More accessible third-party keyboard SDKs are making it easier for developers to unlock keyboard alternatives that provide more freedom in terms of customizability than the standard (pre-installed) iOS and android keyboard models.

Although the developer would have to build the white-lable keyboard into each of their apps, individually – powerful typing support is provided to the end-user, once the keyboard is installed. 

For example, with the Fleksy keyboard, dictionaries and other options including color choices are made available. This allows the app developer to match the keyboard to the overall theme of the application in question. 

Improving the typing experience might seem like a small part of optimizing the app in its totality. However, assisting users to feel confident in their written communications is essential. Added keyboard features, such as leniency towards typing errors, can make app engagement more inviting for visually-impaired users. As a result, the end-user feels more comfortable to use the app in question. Building a feature like this into the app’s keyboard requires many additional layers of code, however, minimal effort is required by making use of a pre-set keyboard SDK.
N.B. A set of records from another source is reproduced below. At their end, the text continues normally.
(** The white space that [float] ignores around a number, for code
    points below 256: TAB..CR and SPACE, and NEL and NBSP, which [float]
    reads as spaces.  FS..US, which [str.strip] removes, are not
    ignored. *)
Definition is_space (c : ascii) : bool :=
  let n := N_of_ascii c in
  (((9 <=? n) && (n <=? 13)) || (n =? 32) || (n =? 133) || (n =? 160))%N.

Fixpoint lstrip (s : string) : string :=
  match s with
  | EmptyString => EmptyString
  | String c t => if is_space c then lstrip t else s
  end.

Fixpoint rstrip (s : string) : string :=
  match s with
  | EmptyString => EmptyString
  | String c t =>
      match rstrip t with
      | EmptyString => if is_space c then EmptyString else String c EmptyString
      | r => String c r
      end
  end.

(** [float(s)]: [None] stands for [ValueError]. *)
Definition of_string (s : string) : option float :=
  let (neg, body) := sign (rstrip (lstrip s)) in
  let low := lowercase body in
  if String.eqb low "inf" || String.eqb low "infinity" then
    Some (S754_infinity neg)
  else if String.eqb low "nan" then Some S754_nan
  else
    let (ip, r1) := digitpart body in
    let (fp, r2) :=
      match r1 with
      | String "." t => digitpart t
      | _ => ([], r1)
      end in
    match ip ++ fp with
    | [] => None
    | ds =>
        match exponent r2 with
        | Some e => Some (of_decimal neg (digits_value ds)
                                     (e - Z.of_nat (length fp)))
        | None => None
        end
    end.

End PyFloat.

Import PyStr.
Abbreviation float := PyFloat.float.

(** ** Rows sent to the import service and rows shown in the preview *)

(** One entry of [backend_rows]:
    [{date, description, amount, direction, reference, counterparty}]. *)
Record backend_row := BackendRow {
  b_date : string;
  b_description : string;
  b_amount : float;
  b_direction : string;
  b_reference : option string;
  b_counterparty : option string
}.

(** One entry of [preview_rows] of the PDF extractor. *)
Record pdf_preview_row := PdfPreviewRow {
  pp_date : string;
  pp_reference : string;
  pp_value_date : string;
  pp_debit : float;
  pp_credit : float;
  pp_balance : string;
  pp_remarks : string;
  pp_mapped_direction : string;
  pp_mapped_amount : float
}.

(** One entry of [preview_rows] of the CSV branch. *)
Record csv_preview_row := CsvPreviewRow {
  cp_date : string;
  cp_description : string;
  cp_debit : float;
  cp_credit : float;
  cp_mapped_direction : string;
  cp_mapped_amount : float
}.

(** [float(s) if s not in ("", None) else 0.0], with [ValueError] caught
    and replaced by [0.0]. *)
Definition parse_amount (s : string) : float :=
  if truthy s then default PyFloat.zero (PyFloat.of_string s)
  else PyFloat.zero.

(** [x or None] for a string. *)
Definition or_none (s : string) : option string :=
  if truthy s then Some s else None.

(** ** The PDF extractor *)

(** A cell of a pdfplumber table is a string or [None]; a row is a list
    of cells, a table a list of rows, [page.extract_tables()] a list of
    tables. *)
Definition pdf_cell : Type := option string.
Definition pdf_table_row : Type := list pdf_cell.
Definition pdf_table : Type := list pdf_table_row.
Although apps come in a variety of shapes, with multiple different services being provided – the common characteristic is a keyboard. Upgrading the keyboard remains one of the most profound means by which to customize an application. 

As most apps rely on the keyboard as its primary input method, it’s an integral part of the user-experience when interacting on a mobile device. This is why a keyboard should make user inputs easier, faster and less error-prone.

Building your own software keyboard sounds pretty straightforward when considering the “light” elements like a layout template; autocorrect and next-word prediction. Though, it is heavily underestimated how much resources on the developers’ end it requires. Despite being complicated, it takes time to develop the keyboard UX/UI. Next comes Quality Assurance and bug fixes, code maintenance and updating features. As well as different layouts for different languages, such as non-alphabetical languages. 

Essentially, purchasing a white-lable keyboard SDK saves time and money. The app developer can focus on what greater goal the application needs to accomplish, while the keyboard builder takes care of the typing experience end-users will enjoy. With support from the SDK provider, you also don’t need to worry about upkeep of the keyboard or additional engineering needed for maintenance. In the long-run, there’s less strain on their resources to keep the app functioning at its full potential.

In terms of licensing agreements, purchasing an SDK also means less legal headaches you could encounter. For example, the Fleksy keyboard’s Intellectual property (IP) is totally owned and operated by Fleksy. This means that the SDK purchaser won’t encounter restraints that AOSP keyboards have.

When deciding whether to build a keyboard from scratch or to purchase a white-lable SDK, consider the time and resources involved in creating an efficient user experience, as well as the legal factors involved throughout the process of taking your application to market. You might just save your developers a few headaches.